Source records
------------------------------------------------------------
(** Its entities are two, identified by 1 and 2. *)
#[export] Instance toy_api : ModelAPI toy_model value := {|
  running := fun m => toy_steps m <? toy_halt m;
  steps := toy_steps;
  step := fun m => Ok (toy_step m);
  agents := fun _ => [VInt 1; VInt 2];
  unique_id := fun a => a
|}.

Definition toy_body (halt : Z) (args : dict string value) : result toy_model :=
  Ok {| toy_args := args; toy_steps := 0; toy_halt := halt |}.

Definition required (name : string) (kind : param_kind) : parameter :=
  {| p_name := name; p_kind := kind; p_default := None |}.

Definition self_param : parameter := required "self" POSITIONAL_OR_KEYWORD.

(** [def __init__(self, a, b, c)] *)
Definition cls_abc : model_class toy_model :=
  {| init_signature :=
       [self_param; required "a" POSITIONAL_OR_KEYWORD;
        required "b" POSITIONAL_OR_KEYWORD; required "c" POSITIONAL_OR_KEYWORD];
     init_body := toy_body 3 |}.

(** [def __init__(self, a, b, **extra)] *)
Definition cls_ab_extra : model_class toy_model :=
  {| init_signature :=
       [self_param; required "a" POSITIONAL_OR_KEYWORD;
        required "b" POSITIONAL_OR_KEYWORD; required "extra" VAR_KEYWORD];
     init_body := toy_body 3 |}.

(** [def __init__(self, a, fixed_params)] *)
Definition cls_a_bundle : model_class toy_model :=
  {| init_signature :=
       [self_param; required "a" POSITIONAL_OR_KEYWORD;
        required "fixed_params" POSITIONAL_OR_KEYWORD];
     init_body := toy_body 3 |}.

(** [def __init__(self, a, *args)] *)
Definition cls_a_args : model_class toy_model :=
  {| init_signature :=
       [self_param; required "a" POSITIONAL_OR_KEYWORD;
        required "args" VAR_POSITIONAL];
     init_body := toy_body 3 |}.

(** [def __init__(self, a)] *)
Definition cls_a : model_class toy_model :=
  {| init_signature := [self_param; required "a" POSITIONAL_OR_KEYWORD];
     init_body := toy_body 3 |}.

Definition report_steps : toy_model -> result value :=
  fun m => Ok (VInt (toy_steps m)).

Definition report_id : value -> result value := fun a => Ok a.

Definition failing_reporter {X : Type} : X -> result value :=
  fun _ => Raised (OtherError "ZeroDivisionError").

Definition runner (cls : model_class toy_model)
    (variable_parameters : dict string value)
    (fixed_parameters : option (dict string value)) (iterations : Z)
    (model_reporters : reporters toy_model) (agent_reporters : reporters value)
  : batch_runner toy_model value :=
  fst (init cls variable_parameters fixed_parameters iterations 1000
            model_reporters agent_reporters true).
------------------------------------------------------------
What you will do
From the data, collect all lines where the string "iterations" appears.

Solution for this problem
    (fixed_parameters : option (dict string value)) (iterations : Z)
  fst (init cls variable_parameters fixed_parameters iterations 1000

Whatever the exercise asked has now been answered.